# Update: The 2.5 motor is actually 10:1 compression ratio



## Audi4u (Jun 29, 2002)

Information found in the Vw repair quick reference guide.
Just thought you guys would like to know.


----------



## whatsyourbeef (Jan 2, 2007)

*Re: Update: The 2.5 motor is actually 10:1 compression ratio (Audi4u)*

The bently manual says the '07 rabbit has a 10:1 compression ratio
Engine code	BGP BGQ
Manufactured	01.06 01.06 
Displacement, cm³	2480 2480
Output, kW at 1/rpm	110/5000	110/5000
Torque, Nm at rpm	228/3750	228/3750
Bore, dia. mm	82.5	82.5
Stroke	mm	92.8	92.8
Compression ratio	10.0	10.0
Valves per cylinder	4	4
RON, min. 91 91 
Fuel, ignition, Motronic ME 7.1.1 ME 7.1.1
Knock control	2 sensors	2 sensors
Variable valve timing	yes	yes
Oxygen sensor regulation	2 sensors	3 sensors
Catalytic converter	yes	yes
Exhaust gas recirc	no	no
Secondary Air Injection (AIR) system	yes	yes
2006 / 2007 rabbit specs


----------



## tewkewl74 (Apr 24, 2006)

bently manual, as in the car? why would a bently manual have vw info. maybe i'm just confused.


----------



## TaxMan5 (Jul 13, 2002)

*Re: (tewkewl74)*


_Quote, originally posted by *tewkewl74* »_bently manual, as in the car? why would a bently manual have vw info. maybe i'm just confused.
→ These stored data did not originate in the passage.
(* ===== verification/RunConfig.v ===== *)
(** * The run configuration ([internal/runtime/run.go], [ConfigFromEnv])

    The environment is a function [getenv]; a run's [Config] is read from it,
    defaults filled in, and refused with the first missing or malformed
    variable. The registry entries the credential check looks at come from the
    process environment, through [registry.LoadFromEnv]. *)

From stdpp Require Import base gmap strings list.
From Stdlib Require Import ZArith Lia Ascii.
From S2P Require Import Prelude GoStrings Paths Seams TaskSource Registry.

Local Open Scope Z_scope.

(** ** Data *)

Definition EnvTaskRoot : string := "AGENT_BUILDER_TASK_ROOT".
Definition EnvWorktree : string := "AGENT_BUILDER_WORKTREE".
Definition EnvClaudeCLI : string := "AGENT_BUILDER_CLAUDE_CLI".
Definition EnvExecBoxLauncher : string := "AGENT_BUILDER_EXEC_BOX_LAUNCHER".
Definition EnvExecSandboxBin : string := "AGENT_BUILDER_EXEC_SANDBOX_BIN".
Definition EnvRunRecord : string := "AGENT_BUILDER_RUN_RECORD".
Definition EnvAuditRecord : string := "AGENT_BUILDER_AUDIT_RECORD".
Definition EnvAuditBin : string := "AGENT_BUILDER_AUDIT_BIN".
Definition EnvRunTimeout : string := "AGENT_BUILDER_RUN_TIMEOUT".
Definition EnvMaxAttempts : string := "AGENT_BUILDER_MAX_ATTEMPTS".
Definition EnvPublishRemote : string := "AGENT_BUILDER_PUBLISH_REMOTE".
Definition EnvGitCLI : string := "AGENT_BUILDER_GIT_CLI".
Definition EnvGitHubCLI : string := "AGENT_BUILDER_GH_CLI".
Definition EnvGitToken : string := "AGENT_BUILDER_GIT_TOKEN".
Definition EnvGitHubToken : string := "AGENT_BUILDER_GITHUB_TOKEN".
Definition EnvRecipeName : string := "AGENT_BUILDER_RECIPE".
Definition EnvVaultBin : string := "AGENT_BUILDER_VAULT_BIN".
Definition EnvVaultSocket : string := "AGENT_BUILDER_VAULT_SOCKET".
Definition EnvVaultStorePath : string := "AGENT_BUILDER_VAULT_STORE_PATH".
Definition EnvPolicyBin : string := "AGENT_BUILDER_POLICY_BIN".
Definition EnvPolicySocket : string := "AGENT_BUILDER_POLICY_SOCKET".
Definition EnvPolicyRisk : string := "AGENT_BUILDER_POLICY_RISK".
Definition EnvAuditCheckpointKey : string := "AGENT_BUILDER_AUDIT_CHECKPOINT_KEY".
Definition EnvAuditCheckpointLogID : string := "AGENT_BUILDER_AUDIT_CHECKPOINT_LOG_ID".
Definition EnvAuditCheckpointOut : string := "AGENT_BUILDER_AUDIT_CHECKPOINT_OUT".
Definition EnvAuditCheckpointPublicKey : string := "AGENT_BUILDER_AUDIT_CHECKPOINT_PUBLIC_KEY".
Definition EnvSandboxRuntime : string := "AGENT_BUILDER_SANDBOX_RUNTIME".
Definition EnvRouterStatePath : string := "AGENT_BUILDER_ROUTER_STATE_PATH".
Definition defaultExecBoxLauncher : string := "containment/execution-box/run.sh".

(** [executor.ClaudeCLIAuthEnv] and [executor.ClaudeCLIOAuthEnv]. *)
Definition ClaudeCLIAuthEnv : string := "ANTHROPIC_API_KEY".
Definition ClaudeCLIOAuthEnv : string := "CLAUDE_CODE_OAUTH_TOKEN".

(** [Config], without the approval hook, which [Run] takes beside it. *)
Record Config := mkConfig {
  cf_TaskRoot : string;
  cf_Worktree : string;
  cf_ClaudeCLI : string;
  cf_ClaudeToken : string;
  cf_ClaudeOAuthToken : string;
  cf_ExecBoxLauncher : string;
  cf_ExecSandboxBin : string;
  cf_RunRecordPath : string;
  cf_AuditRecordPath : string;
  cf_AuditBin : string;
  cf_RunTimeout : Z;
  cf_MaxAttempts : Z;
  cf_PublishRemote : string;
  cf_GitCLI : string;
  cf_GitHubCLI : string;
  cf_GitToken : string;
  cf_GitHubToken : string;
  cf_RecipeName : string;
  cf_DispatchedTask : option Task;
  cf_VaultBin : string;
  cf_VaultSocket : string;
  cf_VaultStorePath : string;
  cf_PolicyBin : string;
  cf_PolicySocket : string;
  cf_PolicyRisk : string;
  cf_AuditCheckpointKey : string;
  cf_AuditCheckpointLogID : string;
  cf_AuditCheckpointOut : string;
  cf_AuditCheckpointPublicKey : string;
  cf_RouterStatePath : string
}.

Inductive ConfigErr :=
| CErrSandboxRuntime
| CErrMissing (name : string)
| CErrMissingCredential
| CErrInvalid (name value : string).

(** [cleanPath]. *)
Definition cleanPath (path : string) : string :=
  let path := TrimSpace path in if String.eqb path "" then "" else Clean path.

Definition or_default (value d : string) : string := if String.eqb value "" then d else value.

Section FromEnv.
(** [time.ParseDuration], in nanoseconds, and the result of
    [registry.LoadFromEnv] on the process environment. *)
Variables (ParseDuration : string -> option Z) (loaded : result LoadErr (list RegistryEntry)).
Variable getenv : string -> string.

(** The local-only test of the credential check. *)
Definition allLocal : bool :=
  match loaded with
  | Ok (e :: es) => forallb (fun e => String.eqb (re_SecretRef e) "") (e :: es)
  | _ => false
  end.

(** [ConfigFromEnv], with the [SecretSource] of [getenvSecretSource]. *)
Definition ConfigFromEnv : result ConfigErr Config :=
  if negb (blank (getenv EnvSandboxRuntime)) then Err CErrSandboxRuntime
  else
    let trimmed name := TrimSpace (getenv name) in
    let path name := cleanPath (getenv name) in
    let config timeout attempts :=
      mkConfig (path EnvTaskRoot) (path EnvWorktree) (or_default (trimmed EnvClaudeCLI) "claude")
        (getenv ClaudeCLIAuthEnv) (getenv ClaudeCLIOAuthEnv)
        (or_default (path EnvExecBoxLauncher) defaultExecBoxLauncher) (path EnvExecSandboxBin)
        (path EnvRunRecord) (path EnvAuditRecord) (trimmed EnvAuditBin) timeout attempts
        (trimmed EnvPublishRemote) (or_default (trimmed EnvGitCLI) "git")
        (or_default (trimmed EnvGitHubCLI) "gh") (getenv EnvGitToken) (getenv EnvGitHubToken)
        (or_default (trimmed EnvRecipeName) "coding-agent") None
        (path EnvVaultBin) (path EnvVaultSocket) (path EnvVaultStorePath)
        (path EnvPolicyBin) (path EnvPolicySocket) (trimmed EnvPolicyRisk)
        (path EnvAuditCheckpointKey) (trimmed EnvAuditCheckpointLogID) (path EnvAuditCheckpointOut)
        (path EnvAuditCheckpointPublicKey) (path EnvRouterStatePath) in
    if String.eqb (path EnvTaskRoot) "" then Err (CErrMissing EnvTaskRoot)
    else if String.eqb (path EnvWorktree) "" then Err (CErrMissing EnvWorktree)
    else if negb allLocal && blank (getenv ClaudeCLIAuthEnv) && blank (getenv ClaudeCLIOAuthEnv)
    then Err CErrMissingCredential
    else if String.eqb (trimmed EnvPublishRemote) "" then Err (CErrMissing EnvPublishRemote)
    else
      let timeoutRaw := trimmed EnvRunTimeout in
      if String.eqb timeoutRaw "" then Err (CErrMissing EnvRunTimeout)
      else match ParseDuration timeoutRaw with
      | None => Err (CErrInvalid EnvRunTimeout timeoutRaw)
      | Some timeout =>
        let attemptsRaw := trimmed EnvMaxAttempts in
        if String.eqb attemptsRaw "" then Err (CErrMissing EnvMaxAttempts)
        else match ParseInt attemptsRaw with
        | None => Err (CErrInvalid EnvMaxAttempts attemptsRaw)
        | Some attempts => Ok (config timeout attempts)
        end
      end.
End FromEnv.

(** ** What a configuration needs *)

Lemma Clean_nonempty p : Clean p <> "".
Proof.
  unfold Clean. destruct (HasPrefix p "/"); [done|].
  destruct (String.eqb_spec (Join "/" (clean_segs false [] (Split "/" p))) ""); done.
Qed.

Lemma cleanPath_empty p : String.eqb (cleanPath p) "" = blank p.
Proof.
  unfold cleanPath, blank. destruct (String.eqb_spec (TrimSpace p) ""); [done|].
  apply String.eqb_neq, Clean_nonempty.
Qed.

Lemma or_default_nonempty v d : d <> "" -> or_default v d <> "".
Proof. intros Hd. unfold or_default. by destruct (String.eqb_spec v ""). Qed.

(** The environments [ConfigFromEnv] accepts. *)
Definition complete_env (pd : string -> option Z) (loaded : result LoadErr (list RegistryEntry))
  (getenv : string -> string) (timeout attempts : Z) : Prop :=
  blank (getenv EnvSandboxRuntime) = true /\
  (forall name, name ∈ [EnvTaskRoot; EnvWorktree; EnvPublishRemote; EnvRunTimeout; EnvMaxAttempts] ->
     blank (getenv name) = false) /\
  (blank (getenv ClaudeCLIAuthEnv) = false \/ blank (getenv ClaudeCLIOAuthEnv) = false \/
   exists es, loaded = Ok es /\ es <> [] /\ Forall (fun e => re_SecretRef e = "") es) /\
  pd (TrimSpace (getenv EnvRunTimeout)) = Some timeout /\
  ParseInt (TrimSpace (getenv EnvMaxAttempts)) = Some attempts.

(** The fields a run cannot do without. *)
Definition usable (c : Config) : Prop :=
  Forall (fun s => s <> "") [cf_TaskRoot c; cf_Worktree c; cf_PublishRemote c; cf_ClaudeCLI c; cf_ExecBoxLauncher c;
                             cf_GitCLI c; cf_GitHubCLI c; cf_RecipeName c] /\
  in_int64 (cf_MaxAttempts c) = true /\ cf_DispatchedTask c = None.

Lemma allLocal_spec loaded :
  allLocal loaded = true <-> exists es, loaded = Ok es /\ es <> [] /\ Forall (fun e => re_SecretRef e = "") es.
Proof.
  unfold allLocal. split.
  - destruct loaded as [[|e es]|]; [done| |done]. intros H. exists (e :: es). split_and!; [done..|].
    apply Forall_forall. intros x Hx. rewrite forallb_forall in H. apply String.eqb_eq, H, list_elem_of_In, Hx.
  - intros (es & -> & Hn & Hf). destruct es as [|e es]; [done|]. apply forallb_forall. intros x Hx.
    rewrite Forall_forall in Hf. apply String.eqb_eq, Hf, list_elem_of_In, Hx.
Qed.

(** ConfigFromEnv succeeds exactly when the container runtime override is unset, all
    required variables are set, a provider token is set or every enabled executor is
    local, and timeout and attempt count parse; the configuration it returns is
    usable: its required fields are not empty, its attempt count fits an int, and it
    dispatches no task of its own. *)
Theorem config_needs_exactly_a_complete_environment pd loaded getenv :
  (forall timeout attempts, complete_env pd loaded getenv timeout attempts <->
     exists c, ConfigFromEnv pd loaded getenv = Ok c /\ cf_RunTimeout c = timeout /\ cf_MaxAttempts c = attempts) /\
  (forall c, ConfigFromEnv pd loaded getenv = Ok c -> usable c).
Proof.
  unfold ConfigFromEnv, complete_env. rewrite !cleanPath_empty. fold (blank (getenv EnvPublishRemote)).
  fold (blank (getenv EnvRunTimeout)) (blank (getenv EnvMaxAttempts)). split.
  - intros timeout attempts. split.
    + intros (-> & Hb & Hc & -> & ->).
      rewrite (Hb EnvTaskRoot), (Hb EnvWorktree), (Hb EnvPublishRemote), (Hb EnvRunTimeout), (Hb EnvMaxAttempts)
        by set_solver. cbn [negb].
      replace (negb (allLocal loaded) && blank (getenv ClaudeCLIAuthEnv) && blank (getenv ClaudeCLIOAuthEnv)) with false
        by (symmetry; destruct Hc as [Hc|[Hc|Hc%allLocal_spec]]; rewrite Hc; by rewrite ?andb_false_r).
      eexists. split_and!; [reflexivity | done..].
    + intros (c & E & <- & <-). go_cases. split_and!; [done | | | done..].
      * set_unfold. naive_solver.
      * destruct (allLocal loaded) eqn:El; [right; right; by apply allLocal_spec|].
        destruct (blank (getenv ClaudeCLIAuthEnv)); [|by left]. right. left. by destruct (blank (getenv ClaudeCLIOAuthEnv)).
  - intros c E. go_cases. unfold usable. cbn. split_and!; [|by eapply ParseInt_range|done].
    repeat (apply Forall_cons; split); try (apply or_default_nonempty; done); try apply Forall_nil_2.
    + apply String.eqb_neq. by rewrite cleanPath_empty.
    + apply String.eqb_neq. by rewrite cleanPath_empty.
    + apply String.eqb_neq. done.
Qed.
He means Bentley Publishers, they produce automotive repair manuals.


----------



## BuddyWh (Nov 11, 2006)

*Re: Update: The 2.5 motor is actually 10:1 compression ratio (whatsyourbeef)*

I think this has been discussed before: pre-production versions of the 2.5 had higher compression ratio and horsepower. When VW took the design into production they lowered compression to 9.5:1 and horsepower to 150. Or so the discussion went: they assumed it was so the 2.5 wouldn't infringe on the GTI's HP turf.
My manual states 9.5; I remember seeing a technical specification PDF on the VW site that stated 9.5:1. Apparently, not everyone got the word.


----------



## h-townjetta (Oct 5, 2006)

*Re: (tewkewl74)*


_Quote, originally posted by *tewkewl74* »_bently manual, as in the car? why would a bently manual have vw info. maybe i'm just confused.

lmao


----------



## tewkewl74 (Apr 24, 2006)

yeah, that pretty much sucked. i don't know what they were thinking. they should have given us the 170 horses from the beginning and bumped the gti to 220. it's a f-in marketing. i can't stand the marketeers..


----------



## @[email protected] (Aug 29, 2003)

*Re: (tewkewl74)*

If 200hp is enough for xxxx amount of people to buy a GTi then what will VW do next year to lure new customers? They improve the product, power being one way. Everyone knows this... 1.8T, VR6... So on...All were improved to lure new buyers.


----------



## Unilateral Phase Detractor (Aug 23, 2005)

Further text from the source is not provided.